> [TASK STATEMENT]: Work through the listing below, copying each line that carries the word "intros".

> [DATA RECORDS]:
Lemma to_uint_no_leading_zero (p : positive) (d : Decimal.uint) :
  Pos.to_uint p <> Decimal.D0 d.
Proof.
  intros E.
  pose proof (DecimalPos.Unsigned.to_of (Pos.to_uint p)) as H.
  rewrite DecimalPos.Unsigned.of_to in H. cbn [N.to_uint] in H.
  rewrite E, DecimalFacts.unorm_D0 in H.
  destruct (Decimal.nzhead d) eqn:Hd;
    [ unfold Decimal.unorm in H; rewrite Hd in H; injection H as ->;
      apply (DecimalPos.Unsigned.to_uint_nonzero p); exact E
    | rewrite DecimalFacts.unorm_nzhead in H by (rewrite Hd; discriminate);
      symmetry in H; revert H; apply DecimalFacts.nzhead_nonzero .. ].
Qed.

(** The digits of a positive number: all digits, at least one, the
    first not a zero, and read back as the number. *)
Lemma pos_digits (p : positive) :
  exists c ds,
    list_ascii_of_string (NilZero.string_of_uint (Pos.to_uint p)) = c :: ds /\
    Forall (fun c => is_digit c = true) (c :: ds) /\
    (c =? "0")%char = false /\
    NilEmpty.uint_of_string (string_of_list_ascii (c :: ds))
    = Some (Pos.to_uint p).
Proof.
  pose proof (DecimalPos.Unsigned.to_uint_nonnil p) as Hnil.
  pose proof (to_uint_no_leading_zero p) as Hzero.
  pose proof (digits_of_uint (Pos.to_uint p)) as Hdig.
  pose proof (NilEmpty.usu (Pos.to_uint p)) as Husu.
  assert (Hs : NilZero.string_of_uint (Pos.to_uint p)
               = NilEmpty.string_of_uint (Pos.to_uint p)).
  { unfold NilZero.string_of_uint. destruct (Pos.to_uint p); congruence. }
  rewrite Hs.
  destruct (Pos.to_uint p) as [|d|d|d|d|d|d|d|d|d|d] eqn:E;
    [congruence | exfalso; apply (Hzero d); reflexivity | ..];
    cbn [NilEmpty.string_of_uint list_ascii_of_string] in *;
    eexists; eexists; (split; [reflexivity|]);
    (split; [exact Hdig|]); (split; [reflexivity|]);
    cbn [string_of_list_ascii]; rewrite string_of_list_ascii_of_string;
    exact Husu.
Qed.

Lemma scan_int_digits (c : ascii) (ds rest : list ascii) (u : Decimal.uint) :
  Forall (fun c => is_digit c = true) (c :: ds) ->
  ((c =? "0")%char && match ds with [] => false | _ => true end) = false ->
  NilEmpty.uint_of_string (string_of_list_ascii (c :: ds)) = Some u ->
  delimited rest ->
  scan_int ((c :: ds) ++ rest) = Some (Z.of_N (N.of_uint u), rest) /\
  scan_int ("-"%char :: (c :: ds) ++ rest)
  = Some ((- Z.of_N (N.of_uint u))%Z, rest).
Proof.
  intros Hdig Hlead Hu Hrest.
  destruct (delimited_after_int rest Hrest) as [Hnd Hfm].
  pose proof (span_digits_app (c :: ds) rest Hdig Hnd) as Hspan.
  assert (Hc : is_digit c = true) by (inversion Hdig; assumption).
  destruct (digit_char c Hc) as (_ & _ & _ & _ & _ & _ & Hminus & _).
  unfold scan_int. split.
  - cbn [app]. rewrite Hminus. cbn [app] in Hspan. rewrite Hspan.
    rewrite Hlead, Hfm, Hu. reflexivity.
  - cbn [Ascii.eqb Bool.eqb]. rewrite Hspan, Hlead, Hfm, Hu. reflexivity.
Qed.

Lemma scan_int_print (z : Z) (rest : list ascii) :
  delimited rest -> scan_int (print_int z ++ rest) = Some (z, rest).
Proof.
  intros Hrest. unfold print_int. destruct z as [|p|p].
  - destruct (scan_int_digits "0" [] rest (Decimal.D0 Decimal.Nil))
      as [H _]; auto; repeat constructor.
  - cbn [Z.to_int NilZero.string_of_int].
    destruct (pos_digits p) as (c & ds & -> & Hdig & Hc & Hu).
    destruct (scan_int_digits c ds rest (Pos.to_uint p)) as [H _]; auto.
    { rewrite Hc. reflexivity. }
    rewrite H. unfold N.of_uint.
    rewrite DecimalPos.Unsigned.of_to. reflexivity.
  - cbn [Z.to_int NilZero.string_of_int list_ascii_of_string].
    destruct (pos_digits p) as (c & ds & -> & Hdig & Hc & Hu).
    destruct (scan_int_digits c ds rest (Pos.to_uint p)) as [_ H]; auto.
    { rewrite Hc. reflexivity. }
    cbn [app]. cbn [app] in H. rewrite H. unfold N.of_uint.
    rewrite DecimalPos.Unsigned.of_to. reflexivity.
Qed.

(** ** Induction on values, through lists and dictionaries *)

Section JsonInduction.
Variable P : json -> Prop.
Hypothesis HNull : P JNull.
Hypothesis HBool : forall b, P (JBool b).
Hypothesis HInt : forall z, P (JInt z).
Hypothesis HStr : forall s, P (JStr s).
Hypothesis HList : forall l, Forall P l -> P (JList l).
Hypothesis HObj :
  forall d, Forall (fun kv => P (snd kv)) d -> P (JObj d).

Lemma json_induction (v : json) : P v.
Proof.
  revert v. fix IH 1. intros [| b | z | s | l | d].
  - exact HNull.
  - apply HBool.
  - apply HInt.
  - apply HStr.
  - apply HList. induction l as [|x l IHl]; constructor.
    + apply IH.
    + exact IHl.
  - apply HObj. induction d as [|kv d IHd]; constructor.
    + apply IH.
    + exact IHd.
Qed.
End JsonInduction.

Lemma print_JList (l : list json) :
  print (JList l) = "["%char :: print_elems l.
Proof. reflexivity. Qed.

Lemma print_JObj (d : list (string * json)) :
  print (JObj d) = "{"%char :: print_members d.
Proof. reflexivity. Qed.

Lemma cost_JList (l : list json) : cost (JList l) = S (cost_elems l).
Proof. reflexivity. Qed.

Lemma cost_JObj (d : list (string * json)) :
  cost (JObj d) = S (cost_members d).
Proof. reflexivity. Qed.

Lemma unique_keys_JList (l : list json) :
  unique_keys (JList l) <-> Forall unique_keys l.
Proof.
  cbn [unique_keys].
  induction l as [|x l IH]; [split; auto|].
  split.
  - intros [Hx Hl]. constructor; [assumption | now apply IH].
  - intros H. inversion H; subst. split; [assumption | now apply IH].
Qed.

Lemma unique_keys_JObj (d : list (string * json)) :
  unique_keys (JObj d) <->
  NoDup (map fst d) /\ Forall (fun kv => unique_keys (snd kv)) d.
Proof.
  cbn [unique_keys].
  assert (H : (fix all (d : list (string * json)) : Prop :=
                 match d with
                 | [] => True
                 | (_, x) :: d' => unique_keys x /\ all d'
                 end) d <-> Forall (fun kv => unique_keys (snd kv)) d).
  { induction d as [|[k x] d IH]; [split; auto|].
    split.
    - intros [Hx Hd]. constructor; [assumption | now apply IH].
    - intros H. inversion H; subst. split; [assumption | now apply IH]. }
  rewrite H. reflexivity.
Qed.

(** ** The first character of a printed value *)

Lemma print_int_head (z : Z) :
  exists c ds, print_int z = c :: ds /\
               (is_digit c = true \/ c = "-"%char).
Proof.
  unfold print_int. destruct z as [|p|p].
  - exists "0"%char, []. split; [reflexivity | now left].
  - cbn [Z.to_int NilZero.string_of_int].
    destruct (pos_digits p) as (c & ds & -> & Hdig & _).
    exists c, ds. split; [reflexivity|]. left. now inversion Hdig.
  - cbn [Z.to_int NilZero.string_of_int list_ascii_of_string].
    eexists; eexists. split; [reflexivity | now right].
Qed.

Lemma print_head (v : json) (rest : list ascii) :
  exists c r, print v ++ rest = c :: r /\
              is_ws c = false /\
              (c =? "]")%char = false /\ (c =? "}")%char = false.
Proof.
  destruct v as [| [|] | z | s | l | d];
    try (eexists; eexists; split; [reflexivity | repeat split]).
  destruct (print_int_head z) as (c & ds & E & [Hc | ->]).
  - destruct (digit_char c Hc) as (H1 & _ & _ & _ & H2 & H3 & _).
    exists c, (ds ++ rest). cbn [print]. rewrite E. repeat split; assumption.
  - exists "-"%char, (ds ++ rest). cbn [print]. rewrite E. repeat split.
Qed.

Lemma skip_ws_print (v : json) (rest : list ascii) :
  skip_ws (print v ++ rest) = print v ++ rest.
Proof.
  destruct (print_head v rest) as (c & r & -> & Hws & _).
  cbn. rewrite Hws. reflexivity.
Qed.

Lemma skip_ws_elems (y : json) (l : list json) (rest : list ascii) :
  skip_ws (print_elems (y :: l) ++ rest) = print_elems (y :: l) ++ rest.
Proof.
  cbn [print_elems]. rewrite <- app_assoc. apply skip_ws_print.
Qed.

Lemma skip_ws_members (k : string) (x : json) (d : list (string * json))
    (rest : list ascii) :
  skip_ws (print_members ((k, x) :: d) ++ rest)
  = print_members ((k, x) :: d) ++ rest.
Proof. reflexivity. Qed.

(** ** One step of each of the three readers *)

Lemma parse_elems_eq (fuel : nat) (s : list ascii) :
  parse_elems (S fuel) s =
  match parse_value fuel s with
  | None => None
  | Some (v, r) =>
      match skip_ws r with
      | [] => None
      | c :: r1 =>
          if (c =? "]")%char then Some ([v], r1)
          else if (c =? ",")%char then
            match parse_elems fuel (skip_ws r1) with
            | Some (vs, r2) => Some (v :: vs, r2)
            | None => None
            end
          else None
      end
  end.
Proof. reflexivity. Qed.

Lemma parse_members_eq (fuel : nat) (s1 : list ascii) :
  parse_members (S fuel) (dquote :: s1) =
  match scan_string s1 with
  | None => None
  | Some (key, r1) =>
      match skip_ws r1 with
      | [] => None
      | c :: r2 =>
          if negb (c =? ":")%char then None
          else
            match parse_value fuel (skip_ws r2) with
            | None => None
            | Some (v, r3) =>
                match skip_ws r3 with
                | [] => None
                | c3 :: r4 =>
                    if (c3 =? "}")%char then Some ([(key, v)], r4)
                    else if (c3 =? ",")%char then
                      match parse_members fuel (skip_ws r4) with
                      | Some (ps, r5) => Some ((key, v) :: ps, r5)
                      | None => None
                      end
                    else None
                end
            end
      end
  end.
Proof. reflexivity. Qed.

Lemma parse_list_eq (fuel : nat) (s1 : list ascii) :
  parse_value (S fuel) ("["%char :: s1) =
  match skip_ws s1 with
  | [] => None
  | c2 :: r2 =>
      if (c2 =? "]")%char then Some (JList [], r2)
      else
        match parse_elems fuel (c2 :: r2) with
        | Some (vs, r) => Some (JList vs, r)
        | None => None
        end
  end.
Proof. reflexivity. Qed.

Lemma parse_dict_eq (fuel : nat) (s1 : list ascii) :
  parse_value (S fuel) ("{"%char :: s1) =
  match skip_ws s1 with
  | [] => None
  | c2 :: r2 =>
      if (c2 =? "}")%char then Some (JObj [], r2)
      else
        match parse_members fuel (c2 :: r2) with
        | Some (ps, r) => Some (JObj (dict_of_pairs ps), r)
        | None => None
        end
  end.
Proof. reflexivity. Qed.

(** ** Lists *)

Lemma parse_elems_print (l : list json) :
  Forall reads_back l -> Forall unique_keys l -> l <> [] ->
  forall (fuel : nat) (rest : list ascii),
    cost_elems l <= fuel -> delimited rest ->
    parse_elems fuel (print_elems l ++ rest) = Some (l, rest).
Proof.
  induction l as [|x l IH]; intros HP HU Hne fuel rest Hfuel Hrest;
    [congruence|].
  inversion HP as [|? ? Hx HPl]; subst.
  inversion HU as [|? ? Ux Ul]; subst.
  cbn [cost_elems] in Hfuel.
  destruct fuel as [|fuel]; [lia|].
  rewrite parse_elems_eq. cbn [print_elems]. rewrite <- app_assoc.
  destruct l as [|y l].
  - rewrite (Hx Ux fuel) by (lia || (cbn; auto)). reflexivity.
  - rewrite (Hx Ux fuel) by (lia || (cbn; auto)).
    cbn [sep_item app skip_ws is_ws Ascii.eqb Bool.eqb orb].
    rewrite skip_ws_elems.
    rewrite IH; auto; [discriminate | lia].
Qed.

> [RESPONSE BELOW]:
  intros E.
  intros Hdig Hlead Hu Hrest.
  intros Hrest. unfold print_int. destruct z as [|p|p].
  revert v. fix IH 1. intros [| b | z | s | l | d].
  - intros [Hx Hl]. constructor; [assumption | now apply IH].
  - intros H. inversion H; subst. split; [assumption | now apply IH].
    - intros [Hx Hd]. constructor; [assumption | now apply IH].
    - intros H. inversion H; subst. split; [assumption | now apply IH]. }
  induction l as [|x l IH]; intros HP HU Hne fuel rest Hfuel Hrest;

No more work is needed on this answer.